As the hour of the house-party’s assembly approached, Geraldine asserted her right as nominal hostess and waited in the drawing-room to greet her guests. Daisy and Phillip couldn’t very well hang about in the front hall to waylay them.
“They’re bound to demand explanations right away,” Daisy said in a low voice.
“Don’t I know it! I’d have had a hard time with Tom yesterday if he hadn’t been called away from the ’phone just in the nick. Lady Dalrymple’s going to wonder what the deuce is going on.”
“We’ll just have to stand behind her and shake our heads madly. Lowecroft will think we’re potty, but it’s just too bad.”
“He already does,” Phillip averred.
Geraldine called for their attention. “Since I find myself giving a house-party,” she said a trifle acidly, “suppose you tell me something about my guests? Who are the Pearsons?”
“Madge was Lady Margaret Allinston,” Daisy informed her.
“She doesn’t use her title because Tommy doesn’t have one.
She was at school with Lucy and me, but a year older, so we didn’t know her awfully well.
Then quite by chance she VAD’ed in the same military hospital in Malvern where I worked in the office, so I saw a lot of her. ”
“You worked in a hospital office? Mrs. Pearson was with a Voluntary Aid Detachment?” Geraldine seemed surprised, as if she had not realized many of today’s bright young things had actually done their bit during the War.
“And Lucy was a Land Girl. She didn’t mind the work so much, but she claims wearing that hideous uniform nearly killed her. She still has nightmares about finding herself on a dance floor in it.”
“I was VAD.”
“You can swap stories with Madge, then. She met Tommy in the hospital—he was pretty crocked up.”
“Pearson was in our outfit,” Phillip put in, “with Gervaise and me. He finished up a major.”
“His family are Pearson, Pearson, Watts & Pearson, one of the top solicitors’ firms in London, old-established and frightfully respectable.
” Daisy paused, suddenly wondering whether Tommy was too respectable and too legally-minded to be dragged into a scheme which involved concealing a crime from the police.
Geraldine interrupted her fruitless speculation.
“I’m glad to learn you have friends in respectable professions,” she said austerely.
“You were at school with Miss Fotheringay, were you not?

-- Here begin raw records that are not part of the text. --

(* ===== verification/ClusterProps.v ===== *)
(** * The cluster: properties

    What the calls of the configuration interface do to the tables that a
    cluster shares and what they publish, hence how far the other nodes follow;
    and the lease of the leader. *)

From Stdlib Require Import String.
From S2P Require Import Prelude Diag Ebcdic Params Link DocStore Schedule ClientEngine Replicas Admin ReplicasProps.
Open Scope Z_scope.

#[local] Arguments rows : simpl never.

(** ** Changes *)

Definition change_table (tb : Table Json) (ch : ConfigChange) : Table Json :=
  if decide (ch_op ch = DELETE) then (table_delete (ch_key ch) tb).1
  else match ch_doc ch with Some doc => table_put (ch_key ch) doc tb | None => tb end.

Definition on (t : ustring) (cs : list ConfigChange) : list ConfigChange := filter (λ ch, ch_table ch = t) cs.

Lemma apply_eq ch d :
  ∃ d', apply ch (no_fault d) = no_fault d'
    ∧ ∀ t, t ∈ CLUSTER_TABLES → rows t d' = if decide (ch_table ch = t) then change_table (rows t d) ch else rows t d.
Proof.
  unfold apply, change_table. destruct (decide (ch_table ch ∈ CLUSTER_TABLES)) as [Hc|Hc].
  - destruct (ensure_eq (ch_table ch) d) as (d1&E1&R1&[tb G1]&O1). rewrite E1. cbn [fst].
    assert (Etb : tb = rows (ch_table ch) d) by (by rewrite <- R1; unfold rows; rewrite G1). subst tb.
    assert (Hput : ∀ tb t, rows t (table_put (ch_table ch) tb d1) = if decide (ch_table ch = t) then tb else rows t d).
    { intros tb t. rewrite rows_put, R1. destruct (decide (t = ch_table ch)), (decide (ch_table ch = t)); congruence. }
    destruct (decide (ch_op ch = DELETE)); [|destruct (ch_doc ch) as [doc|]].
    + unfold doc_delete. rewrite query_eq, G1. eexists. split; [done|]. intros t _. rewrite Hput.
      destruct (decide (ch_table ch = t)) as [<-|]; done.
    + unfold doc_put. rewrite query_eq, G1. eexists. split; [done|]. intros t _. rewrite Hput. cbn.
      destruct (decide (ch_table ch = t)) as [<-|]; done.
    + exists d1. split; [done|]. intros t _. rewrite R1. by destruct (decide (ch_table ch = t)).
  - exists d. split; [done|]. intros t Ht. destruct (decide (ch_table ch = t)) as [<-|]; done.
Qed.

And now you share lodgings, in Chelsea.” Her tone of voice equated residence in that district with the worst excesses of Bohemia.
“Yes. She’s a photographer. Her grandfather is the Earl of Haverhill.” A good splodge of blue blood nicely balanced out the artistic profession, Daisy hoped. She was about to move on to Binkie’s pedigree when voices and footsteps approached the drawing-room.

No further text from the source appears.